Soon enough, these absurdities turned into normality for the old man. He no longer felt sadness, he no longer longed for love. He no longer longed for death and death had never longed for him anyways.
The old man grew tired of
looking for ways to die. Death grew tired of telling the old man that death wasn’t for him.
Soon but not as soon as he had hoped, the old man lived his name. His hands became stronger and
then suddenly, weaker. The skin beneath his eyes sagged and his
nails hardly grew. He felt very few things with his hands and legs and he felt very few things.
Now that he was old, the old man decided that he needed to get back to living as much as he could before death took him away. All those years he had longed for death and now, when death was on its way, the old man wanted to live.

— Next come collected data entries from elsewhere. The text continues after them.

(* ===== verification/JsString.v ===== *)
(** * JavaScript string and array builtins

    The builtins that [MediaBackupExtensionAbility.ts] calls on strings and
    arrays, with the ECMAScript behaviour restricted to the arguments the
    code passes: [String.prototype.split] with a one-character separator,
    [Array.prototype.join], [String.prototype.lastIndexOf] of one
    character, [String.prototype.slice] with integral bounds,
    [Array.prototype.pop] (read only: the array is not used afterwards)
    and the decimal rendering of an integral [number] in a template
    literal.  They are library definitions, not code of the repository.
    The lemmas are the round trips the code relies on: [join] undoes
    [split], the last piece plus the joined prefix rebuild the path, the
    decimal rendering is injective and has only digits. *)

From S2P Require Import Prelude.
From Stdlib Require Import Ascii DecimalString DecimalNat DecimalZ.

Module Js.

(** [c] occurs in [s]. *)
Fixpoint has_char (c : ascii) (s : string) : bool :=
  match s with
  | EmptyString => false
  | String x s' => if decide (x = c) then true else has_char c s'
  end.

(** [s.split(c)]: the pieces between the occurrences of [c]; never empty. *)
Fixpoint split (c : ascii) (s : string) : list string :=
  match s with
  | EmptyString => [""]
  | String x s' =>
      let r := split c s' in
      if decide (x = c) then "" :: r
      else match r with
           | [] => [String x ""]
           | h :: t => String x h :: t
           end
  end.

(** [l.join(sep)]. *)
Fixpoint join (sep : string) (l : list string) : string :=
  match l with
  | [] => ""
  | [x] => x
  | x :: l' => x +:+ sep +:+ join sep l'
  end.

Fixpoint lastIndexOf_from (c : ascii) (s : string) (i : nat) : option nat :=
  match s with
  | EmptyString => None
  | String x s' =>
      match lastIndexOf_from c s' (S i) with
      | Some j => Some j
      | None => if decide (x = c) then Some i else None
      end
  end.

(** [s.lastIndexOf(c)]: the last position of [c], or [-1]. *)
Definition lastIndexOf (s : string) (c : ascii) : Z :=
  match lastIndexOf_from c s 0 with
  | Some i => Z.of_nat i
  | None => (-1)%Z
  end.

(** [s.slice(start, end)]: negative bounds count from the end, bounds are
    clamped to the string, an empty range gives [""]. *)
Definition slice (s : string) (start end_ : Z) : string :=
  let len := Z.of_nat (String.length s) in
  let from := if (start <? 0)%Z then Z.max 0 (len + start) else Z.min start len in
  let to := if (end_ <? 0)%Z then Z.max 0 (len + end_) else Z.min end_ len in
  String.substring (Z.to_nat from) (Z.to_nat (to - from)) s.

(** [arr.pop()] read for its result: the last element, [undefined] on
    an empty array. *)
Definition pop {A} (l : list A) : option A := last l.

(** [`${n}`] for a non-negative integral number. *)
Definition string_of_nat (n : nat) : string :=
  NilEmpty.string_of_uint (Nat.to_uint n).

(** [`${z}`] for an integral number. *)
Definition string_of_Z (z : Z) : string :=
  NilEmpty.string_of_int (Z.to_int z).

(** The characters that the decimal rendering can produce. *)
Definition is_digit (a : ascii) : bool :=
  Nat.leb 48 (nat_of_ascii a) && Nat.leb (nat_of_ascii a) 57.

(** ** Lemmas on [has_char] and append *)

Lemma has_char_app c s1 s2 :
  has_char c (s1 +:+ s2) = has_char c s1 || has_char c s2.
Proof.
  induction s1 as [|x s1 IH]; simpl; [done|].
  case_decide; [done | apply IH].
Qed.

Lemma str_app_cons x (s1 s2 : string) : String x s1 +:+ s2 = String x (s1 +:+ s2).
Proof. done. Qed.

Lemma str_app_assoc (s1 s2 s3 : string) :
  (s1 +:+ s2) +:+ s3 = s1 +:+ (s2 +:+ s3).
Proof. induction s1 as [|x s1 IH]; [done | by rewrite !str_app_cons, IH]. Qed.

Lemma str_app_nil_r (s : string) : s +:+ "" = s.
Proof. induction s as [|x s IH]; [done | by rewrite str_app_cons, IH]. Qed.

Lemma str_length_app (s1 s2 : string) :
  String.length (s1 +:+ s2) = String.length s1 + String.length s2.
Proof. induction s1 as [|x s1 IH]; [done | simpl; lia]. Qed.

(** Strings with suffixes of the same length are equal piecewise. *)
Lemma str_app_inj_r (a b c d : string) :
  String.length b = String.length d -> a +:+ b = c +:+ d -> a = c /\ b = d.
Proof.
  revert c. induction a as [|x a IH]; intros [|y c] Hl Heq; simpl in *.
  - done.
  - exfalso. apply (f_equal String.length) in Heq. simpl in Heq. rewrite ?str_length_app in Heq. simpl in Heq. lia.
  - exfalso. apply (f_equal String.length) in Heq. simpl in Heq. rewrite ?str_length_app in Heq. simpl in Heq. lia.
  - injection Heq as -> Heq. destruct (IH c Hl Heq) as [-> ->]. done.
Qed.

Lemma str_app_inv_l (a b c : string) : a +:+ b = a +:+ c -> b = c.
Proof. induction a as [|x a IH]; [done|]. rewrite !str_app_cons. intros [= H]. by apply IH. Qed.

(** Two strings each followed by [c] and something agree up to the first
    [c] when neither contains [c]. *)
Lemma app_char_cancel c a b x y :
  has_char c a = false -> has_char c b = false ->
  a +:+ String c x = b +:+ String c y -> a = b /\ x = y.
Proof.
  revert b. induction a as [|u a IH]; intros [|v b] Ha Hb Heq; simpl in *.
  - by injection Heq.
  - injection Heq as -> _. by rewrite decide_True in Hb.
  - injection Heq as -> _. by rewrite decide_True in Ha.
  - injection Heq as -> Heq.
    case_decide; [done|].
    destruct (IH b Ha Hb Heq) as [-> ->]. done.
Qed.

(** ** [split] and [join] *)

Lemma split_not_nil c s : split c s <> [].
Proof.
  destruct s as [|x s]; simpl; [done|].
  case_decide; [done|]. by destruct (split c s).
Qed.

Lemma join_cons_char sep x h t :
  join sep (String x h :: t) = String x (join sep (h :: t)).
Proof. by destruct t. Qed.

(** [s.split(c).join(c)] is [s]. *)
Lemma join_split c s : join (String c "") (split c s) = s.
Proof.
  induction s as [|x s IH]; simpl; [done|].
  case_decide as Hx.
  - subst x. destruct (split c s) eqn:E; [by destruct (split_not_nil c s)|].
    simpl. by rewrite <- IH.
  - destruct (split c s) as [|h t] eqn:E; [by destruct (split_not_nil c s)|].
    rewrite join_cons_char. by rewrite IH.
Qed.

(** The pieces of a split do not contain the separator. *)
Lemma split_pieces c s : Forall (fun p => has_char c p = false) (split c s).
Proof.
  induction s as [|x s IH]; simpl; [by repeat constructor|].
  case_decide as Hx.
  - by constructor.
  - destruct (split c s) as [|h t] eqn:E; [by destruct (split_not_nil c s)|].
    inversion IH; subst. constructor; [|done]. simpl. by rewrite decide_False.
Qed.

(** A string without [c] is its own single piece. *)
Lemma split_no_char c s : has_char c s = false -> split c s = [s].
Proof.
  induction s as [|x s IH]; simpl; [done|].
  case_decide; [done|]. intros Hs. by rewrite IH.
Qed.

Lemma join_snoc sep l x :
  l <> [] -> join sep (l ++ [x]) = join sep l +:+ sep +:+ x.
Proof.
  induction l as [|y l IH]; [done|]. intros _.
  destruct l as [|z l]; [done|].
  change ((y :: z :: l) ++ [x]) with (y :: ((z :: l) ++ [x])).
  change (join sep (y :: (z :: l) ++ [x])) with (y +:+ sep +:+ join sep ((z :: l) ++ [x])).
  rewrite IH by done. simpl. by rewrite !str_app_assoc.
Qed.

(** The directory part and the last piece rebuild a path that contains the
    separator: [arr.splice(0, arr.length - 1).join(c) + c + arr[last]]. *)
Lemma join_init_last c s :
  has_char c s = true ->
  exists init x, split c s = init ++ [x] /\
    join (String c "") init +:+ String c x = s.
Proof.
  intros Hc. destruct (split c s) as [|y l] eqn:E using rev_ind;
    [by destruct (split_not_nil c s)|].
  exists l, y. split; [done|].
  destruct l as [|z l].
  - exfalso. simpl in E. pose proof (split_pieces c s) as Hp. rewrite E in Hp.
    inversion Hp; subst. pose proof (join_split c s) as J. rewrite E in J.
    simpl in J. subst. congruence.
  - rewrite <- (join_split c s) at 1. rewrite E, join_snoc by done.
    by rewrite str_app_cons.
Qed.

(** ** [lastIndexOf] *)

Lemma lastIndexOf_from_None c s i :
  lastIndexOf_from c s i = None <-> has_char c s = false.
Proof.
  revert i. induction s as [|x s IH]; intros i; simpl; [done|].
  destruct (lastIndexOf_from c s (S i)) eqn:E.
  - split; [done|]. case_decide; [done|]. intros Hs.
    apply (IH (S i)) in Hs. congruence.
  - apply IH in E. rewrite E. case_decide; split; done.
Qed.

Lemma lastIndexOf_absent s c : lastIndexOf s c = (-1)%Z <-> has_char c s = false.
Proof.
  unfold lastIndexOf. rewrite <- (lastIndexOf_from_None c s 0).
  destruct (lastIndexOf_from c s 0); split; intros; try done; lia.
Qed.

(** ** Decimal rendering *)

Lemma string_of_nat_inj n m : string_of_nat n = string_of_nat m -> n = m.
Proof.
  unfold string_of_nat. intros H.
  apply (f_equal NilEmpty.uint_of_string) in H. rewrite !NilEmpty.usu in H.
  apply Unsigned.to_uint_inj. congruence.
Qed.

Lemma string_of_Z_inj z1 z2 : string_of_Z z1 = string_of_Z z2 -> z1 = z2.
Proof.
  unfold string_of_Z. intros H.
  apply (f_equal NilEmpty.int_of_string) in H. rewrite !NilEmpty.isi in H.
  injection H as H. rewrite <- (DecimalZ.of_to z1), <- (DecimalZ.of_to z2), H. done.
Qed.

Lemma string_of_uint_no_char c d :
  is_digit c = false -> has_char c (NilEmpty.string_of_uint d) = false.
Proof.
  intros Hc. induction d; simpl; try done;
    (case_decide as E; [subst c; discriminate | done]).
Qed.

(** Only digits: no parenthesis, dot or slash in a rendered count. *)
Lemma string_of_nat_no_char c n :
  is_digit c = false -> has_char c (string_of_nat n) = false.
Proof. apply string_of_uint_no_char. Qed.

End Js.

#[export] Hint Resolve Js.split_not_nil Js.string_of_nat_no_char : js.
#[export] Hint Rewrite Js.join_split Js.has_char_app Js.str_length_app
  Js.str_app_cons Js.str_app_assoc Js.str_app_nil_r : js_rw.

And so he opened a small tea shop in Tinkune, named it Diuso ko Chiya but it is open evenings too. It took off very well. Not as well as Kantipur Java, of course, but if Kantipur Java ended that way, what was well? The old man owned the place and the old man employed himself. He slowly staggered up the stairs with a tray of black and milk and chini and chini-nahalnus-dai tea every day. The men who walked in shouted out to the old man, but he already knew what they wanted. He could tell from the smell of their breaths. The cigarette smokers will drink milk tea because they need to get rid of the dryness that comes with Surya. The coffee drinkers will drink black tea because they need that unfiltered smell of caffeine that milk seems to mask. The milk drinkers will drink chini-nahalnus-dai tea because they’ve lived with the taste of bhaisi-ko-dudh since they were children.

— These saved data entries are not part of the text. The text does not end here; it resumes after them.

(** ** Properties of the batch *)

(** The conflict loop of lines 64-70 isolates failures: the
    loop over [l1 ++ l2] is the loop over [l1] followed by the loop over
    [l2] from whatever state [l1] left, whatever went wrong in [l1]. *)
Theorem moveConflictFiles_app l1 l2 w :
  moveConflictFiles (l1 ++ l2) w = moveConflictFiles l2 (snd (moveConflictFiles l1 w)).
Proof. apply for_each_app, moveConflictFiles_body_no_throw. Qed.

(** C5 (functional): when the bulk move fails with 13900015, the
    conflicts of [err.data] are resolved one by one in the order of the
    list by [moveConflictFile], from the state the bulk move left; the
    [catch] of line 67 never fires. *)
Theorem moveRestFiles_conflicts path w e f' :
  moveDir path documentPath 1 (fs w) = (Throw e, f') -> code e = MOVE_ERR_CODE ->
  moveRestFiles path w =
    for_each (data e) (fun item => moveConflictFile (srcFile item) (destFile item))
      (mkWorld f' (console w ++ [LogLine TAG "Start to move rest files."])).
Proof.
  intros Hd Hc. rewrite moveRestFiles_run, Hd, decide_True by done.
  apply for_each_ext. intros x s. apply try_catch_no_throw, moveConflictFile_no_throw.
Qed.

(** C6 (error): any other failure of the bulk move is logged and ends
    the move: no conflict is processed. *)
Theorem moveRestFiles_other_error path w e f' :
  moveDir path documentPath 1 (fs w) = (Throw e, f') -> code e <> MOVE_ERR_CODE ->
  moveRestFiles path w =
    (Ok tt, mkWorld f' (console w ++ [LogLine TAG "Start to move rest files.";
                                      ErrorLine TAG (errText "move directory failed" e)])).
Proof.
  intros Hd Hc. rewrite moveRestFiles_run, Hd, decide_False by done.
  simpl. by rewrite <- app_assoc.
Qed.

(** A bulk move that succeeds ends the move with the
    success line and no conflict processing. *)
Theorem moveRestFiles_success path w f' :
  moveDir path documentPath 1 (fs w) = (Ok tt, f') ->
  moveRestFiles path w =
    (Ok tt, mkWorld f' (console w ++ [LogLine TAG "Start to move rest files.";
                                      InfoLine TAG "Move rest files succeed"])).
Proof. intros Hd. rewrite moveRestFiles_run, Hd. simpl. by rewrite <- app_assoc. Qed.

(** ** Properties of [onRestore] *)

(** C11 (functional): once the native restore succeeds, [onRestore] moves
    the rest files from [backupPath] when the bundle version is
    ["0.0.0.0"] with code 0 (in-place upgrade) and from
    [backupClonePath] otherwise (device clone), having asked the native
    service for the matching mode, and completes with the timer lines
    around the two phases. *)
Theorem onRestore_dispatch bv w w1 :
  startRestore (if isUpdate bv then UPDATE_RESTORE else CLONE_RESTORE)
    galleryAppName mediaAppName cameraAppName
    (mkWorld (fs w) (console w ++ [LogLine TAG ("onRestore ok " +:+ stringify bv);
                                   TimeStart (TAG +:+ " RESTORE")])) = (Ok tt, w1) ->
  exists w2,
    moveRestFiles (if isUpdate bv then backupPath else backupClonePath)
      (mkWorld (fs w1) (console w1 ++ [TimeEnd (TAG +:+ " RESTORE");
                                       TimeStart (TAG +:+ " MOVE REST FILES")])) = (Ok tt, w2) /\
    onRestore bv w = (Ok tt, mkWorld (fs w2) (console w2 ++ [TimeEnd (TAG +:+ " MOVE REST FILES")])).
Proof.
  intros Hs.
  destruct (moveRestFiles_no_throw (if isUpdate bv then backupPath else backupClonePath)
              (mkWorld (fs w1) (console w1 ++ [TimeEnd (TAG +:+ " RESTORE");
                                               TimeStart (TAG +:+ " MOVE REST FILES")])))
    as ([] & w2 & Hm).
  exists w2. split; [done|].
  unfold onRestore. rewrite !(bind_ok _ _ _ _ _ (emit_run _ _)). simpl.
  rewrite <- app_assoc. simpl.
  destruct (isUpdate bv);
    rewrite (bind_ok _ _ _ _ _ (bind_ok_ret _ _ _ _ Hs)), !(bind_ok _ _ _ _ _ (emit_run _ _));
    simpl; rewrite <- app_assoc; simpl; by rewrite (bind_ok _ _ _ _ _ Hm).
Qed.

(** C15 (error): when the native restore rejects, [onRestore] rejects
    with the same error and moves no file. *)
Theorem onRestore_restore_fails bv w e w1 :
  startRestore (if isUpdate bv then UPDATE_RESTORE else CLONE_RESTORE)
    galleryAppName mediaAppName cameraAppName
    (mkWorld (fs w) (console w ++ [LogLine TAG ("onRestore ok " +:+ stringify bv);
                                   TimeStart (TAG +:+ " RESTORE")])) = (Throw e, w1) ->
  onRestore bv w = (Throw e, w1).
Proof.
  intros Hs. unfold onRestore. rewrite !(bind_ok _ _ _ _ _ (emit_run _ _)). simpl.
  rewrite <- app_assoc. simpl.
  destruct (isUpdate bv); by rewrite (bind_throw _ _ _ _ _ (bind_throw _ _ _ _ _ Hs)).
Qed.

(** C4 (error): the restore fails only when the native restore does:
    no file-system error escapes [onRestore]. *)
Theorem onRestore_no_throw bv :
  (forall mode a b c, no_throw (startRestore mode a b c)) -> no_throw (onRestore bv).
Proof.
  intros Hs. unfold onRestore. solve_no_throw; apply moveRestFiles_no_throw.
Qed.
End Ability.

(** C13 (roundtrip): the directory of [dstFile] and the last segment of
    a path give the path back when it has a slash; a path without a slash
    has the empty directory, so its file is moved to the root
    ["/" + name]. *)
Theorem dirPath_fileName_roundtrip d :
  probePath (dirPathOf d) (fileNameOf d) = if Js.has_char "/" d then d else "/" +:+ d.
Proof.
  unfold dirPathOf, fileNameOf. destruct (Js.has_char "/" d) eqn:Hd.
  - destruct (Js.join_init_last "/" d Hd) as (init & x & Hs & Hj).
    rewrite Hs, take_length_pred_app, lookup_last_index. exact Hj.
  - by rewrite Js.split_no_char.
Qed.
End MediaBackup.

(** * The spec's examples, on the executable file system *)
Module MediaBackupExamples.
Import MediaBackup.

Definition gworld (paths denied : list string) : @World GsetFs :=
  mkWorld (mkGsetFs (list_to_set paths) (list_to_set denied)) [].

(** The spec's example: conflicts [a/x.jpg -> b/x.jpg]
    and [a/y.png -> b/y.png] where only [b/x.jpg] exists: [x.jpg] goes to
    [b/x(1).jpg] and [y.png] to [b/y.png]. *)
Example spec_example_two_conflicts :
  fst (moveConflictFiles [mkConflict "a/x.jpg" "b/x.jpg"; mkConflict "a/y.png" "b/y.png"]
         (gworld ["a/x.jpg"; "a/y.png"; "b/x.jpg"] [])) = Ok tt /\
  files (fs (snd (moveConflictFiles [mkConflict "a/x.jpg" "b/x.jpg"; mkConflict "a/y.png" "b/y.png"]
                    (gworld ["a/x.jpg"; "a/y.png"; "b/x.jpg"] []))))
  = {[ "b/x.jpg"; "b/x(1).jpg"; "b/y.png" ]}.
Proof. split; vm_compute; reflexivity. Qed.

(** The names are chosen against the file system as the
    earlier conflicts left it: two [x.jpg] for the same directory get
    [x(1).jpg] and [x(2).jpg], nothing is overwritten. *)
Example same_name_conflicts :
  files (fs (snd (moveConflictFiles [mkConflict "a/x.jpg" "b/x.jpg"; mkConflict "c/x.jpg" "b/x.jpg"]
                    (gworld ["a/x.jpg"; "c/x.jpg"; "b/x.jpg"] []))))
  = {[ "b/x.jpg"; "b/x(1).jpg"; "b/x(2).jpg" ]}.
Proof. vm_compute. reflexivity. Qed.

(** A failing entry (its source is gone) is logged and the
    next entry is still moved; the batch completes. *)
Example failure_isolated :
  moveConflictFiles [mkConflict "a/gone.jpg" "b/gone.jpg"; mkConflict "a/y.png" "b/y.png"]
    (gworld ["a/y.png"; "b/gone.jpg"] [])
  = (Ok tt, mkWorld (mkGsetFs {[ "b/gone.jpg"; "b/y.png" ]} ∅)
              [ErrorLine TAG "moveFile file failed, message = No such file or directory; code = 13900002"]).
Proof. vm_compute. reflexivity. Qed.

(** The overwrite of the finding: [b/x.jpg] exists but cannot be probed. *)
Definition deniedWorld : @World GsetFs := gworld ["a/x.jpg"; "b/x.jpg"] ["b/x.jpg"].
Definition deniedDest : string := probePath (dirPathOf "b/x.jpg") (fileNameOf "a/x.jpg").

Lemma access_error_overwrites_witness :
  fst (accessSync deniedDest (fs deniedWorld)) = Throw (mkError EACCES "Permission denied" []) /\
  deniedDest ∈ fs_paths (fs deniedWorld) /\
  exists w', moveConflictFile "a/x.jpg" "b/x.jpg" deniedWorld = (Ok tt, w') /\
    (fs w' = fs deniedWorld \/
     fs_paths (fs w') = {[deniedDest]} ∪ (fs_paths (fs deniedWorld) ∖ {["a/x.jpg"]})).
Proof.
  assert (He : fst (accessSync deniedDest (fs deniedWorld))
               = Throw (mkError EACCES "Permission denied" [])) by (vm_compute; reflexivity).
  assert (Hin : deniedDest ∈ fs_paths (fs deniedWorld)) by (vm_compute; set_solver).
  split_and!; [exact He | exact Hin | exact (access_error_overwrites _ _ _ _ He Hin)].
Defined.

(** The whole restore move on concrete trees. *)
Definition fsR : GsetFs :=
  mkGsetFs {[ backupPath +:+ "x.jpg"; backupPath +:+ "y.png"; documentPath +:+ "/x.jpg" ]} ∅.
Definition errR : BusinessError :=
  mkError EEXIST "File exists" [mkConflict (backupPath +:+ "x.jpg") (documentPath +:+ "/x.jpg")].
Definition fsR' : GsetFs :=
  mkGsetFs {[ backupPath +:+ "x.jpg"; documentPath +:+ "/x.jpg"; documentPath +:+ "/y.png" ]} ∅.
Definition fsOk : GsetFs := mkGsetFs {[ backupPath +:+ "y.png" ]} ∅.
Definition fsOk' : GsetFs := mkGsetFs {[ documentPath +:+ "/y.png" ]} ∅.
Definition fsEmpty : GsetFs := mkGsetFs ∅ ∅.
Definition errNoent : BusinessError := mkError ENOENT "No such file or directory" [].

Definition restoreOk (_ : Z) (_ _ _ : string) : M (@World GsetFs) BusinessError unit := ret tt.
Definition restoreErr : BusinessError := mkError 13500001 "restore failed" [].
Definition restoreFails (_ : Z) (_ _ _ : string) : M (@World GsetFs) BusinessError unit :=
  throw restoreErr.
Definition stringify0 (bv : BundleVersion) : string := bv_name bv.
Definition upgrade : BundleVersion := mkBundleVersion 0 "0.0.0.0".

(** Witness of [moveConflictFile_first_free]. *)
Lemma moveConflictFile_first_free_witness :
  exists k w',
    moveConflictFile "a/x.jpg" "b/x.jpg" (gworld ["a/x.jpg"; "b/x.jpg"] []) = (Ok tt, w') /\
    probeAnswer (fs (gworld ["a/x.jpg"; "b/x.jpg"] []))
      (probePath (dirPathOf "b/x.jpg") (nthName (fileNameOf "a/x.jpg") k)) = false /\
    (forall i, i < k ->
       probeAnswer (fs (gworld ["a/x.jpg"; "b/x.jpg"] []))
         (probePath (dirPathOf "b/x.jpg") (nthName (fileNameOf "a/x.jpg") i)) = true) /\
    (("a/x.jpg" ∈ fs_paths (fs (gworld ["a/x.jpg"; "b/x.jpg"] [])) /\
      fs_paths (fs w') = {[probePath (dirPathOf "b/x.jpg") (nthName (fileNameOf "a/x.jpg") k)]}
                         ∪ (fs_paths (fs (gworld ["a/x.jpg"; "b/x.jpg"] [])) ∖ {["a/x.jpg"]}))
     \/ (fs w' = fs (gworld ["a/x.jpg"; "b/x.jpg"] []) /\
         exists e, last (console w') = Some (ErrorLine TAG (errText "moveFile file failed" e)))).
Proof. apply (moveConflictFile_first_free (F := GsetFs)). Defined.

(** Witness of [moveConflictFile_no_overwrite]. *)
Lemma moveConflictFile_no_overwrite_witness :
  (forall p, exists b, fst (accessSync p (fs (gworld ["a/x.jpg"; "b/x.jpg"] []))) = Ok b) /\
  exists w', moveConflictFile "a/x.jpg" "b/x.jpg" (gworld ["a/x.jpg"; "b/x.jpg"] []) = (Ok tt, w') /\
    (fs w' = fs (gworld ["a/x.jpg"; "b/x.jpg"] []) \/
     exists dest, (dest ∉ fs_paths (fs (gworld ["a/x.jpg"; "b/x.jpg"] []))) /\
       fs_paths (fs w') = {[dest]} ∪ (fs_paths (fs (gworld ["a/x.jpg"; "b/x.jpg"] [])) ∖ {["a/x.jpg"]})).
Proof.
  assert (Hacc : forall p, exists b, fst (accessSync p (fs (gworld ["a/x.jpg"; "b/x.jpg"] []))) = Ok b).
  { intros p. unfold accessSync; simpl. unfold gfs_accessSync.
    rewrite bool_decide_eq_false_2 by set_solver. by eexists. }
  split; [exact Hacc|]. eexists. split; [vm_compute; reflexivity|].
  apply (moveConflictFile_no_overwrite (F := GsetFs) "a/x.jpg" "b/x.jpg"); [exact Hacc|].
  vm_compute. reflexivity.
Defined.

(** Witness of [moveConflictFile_keeps_free_name]. *)
Lemma moveConflictFile_keeps_free_name_witness :
  probeAnswer (fs (gworld ["a/y.png"] [])) (probePath (dirPathOf "b/y.png") (fileNameOf "a/y.png")) = false /\
  exists w', moveConflictFile "a/y.png" "b/y.png" (gworld ["a/y.png"] []) = (Ok tt, w') /\
    (("a/y.png" ∈ fs_paths (fs (gworld ["a/y.png"] [])) /\
      fs_paths (fs w') = {[probePath (dirPathOf "b/y.png") (fileNameOf "a/y.png")]}
                         ∪ (fs_paths (fs (gworld ["a/y.png"] [])) ∖ {["a/y.png"]}))
     \/ fs w' = fs (gworld ["a/y.png"] [])).
Proof.
  split; [vm_compute; reflexivity|].
  apply (moveConflictFile_keeps_free_name (F := GsetFs)). vm_compute. reflexivity.
Defined.

(** Witness of [isFileExist_contract]. *)
Lemma isFileExist_contract_witness :
  exists w', isFileExist "b/x.jpg" (gworld ["b/x.jpg"] ["b/x.jpg"])
             = (Ok (probeAnswer (fs (gworld ["b/x.jpg"] ["b/x.jpg"])) "b/x.jpg"), w') /\
    fs w' = fs (gworld ["b/x.jpg"] ["b/x.jpg"]) /\
    (probeAnswer (fs (gworld ["b/x.jpg"] ["b/x.jpg"])) "b/x.jpg" = true ->
     "b/x.jpg" ∈ fs_paths (fs (gworld ["b/x.jpg"] ["b/x.jpg"]))) /\
    (forall e, fst (accessSync "b/x.jpg" (fs (gworld ["b/x.jpg"] ["b/x.jpg"]))) = Throw e ->
       probeAnswer (fs (gworld ["b/x.jpg"] ["b/x.jpg"])) "b/x.jpg" = false /\
       console w' = console (gworld ["b/x.jpg"] ["b/x.jpg"]) ++
                    [ErrorLine TAG (errText "accessSync failed" e)]).
Proof. apply (isFileExist_contract (F := GsetFs)). Defined.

The old man has quit smoking—
“Ek cup chiya dai.”
The old man has an itch around the area surrounding his groin that grows stronger day after day. It hurts when he scratches the itch, but he can’t do without scratching the itch. The itch calls for the scratches and the scratches answer. The corner between his groin and his legs has become a place for his fingers to regularly meet his skin in sheer hostility, unfiltered, uncensored. It hurts him, the scratching of the itching—but it is the only that keeps him going. It draws him closer to living—that one thing he did not ever want to do—and he feels alive when he scratches. As the skin breaks under his nails—he hardly trims his nails these days—a strange feeling liquid pours out. The old man thinks this is his catharsis, in liquid. Liquid means purity, he thinks. He will let out this strange feeling liquid until he lets out all the coffee he bled into those cups at Kantipur Java.
When a young man in his 20s or his 30s or his 40s wants a cup of tea, the old man makes it for him. He calculates carefully. He knows what water will turn into vapour when you heat it and so he puts in a little more water for every cup. He knows the sounds the water makes when it is time to add the leaves. He knows the breath the tea takes once it is ready to go into a cup.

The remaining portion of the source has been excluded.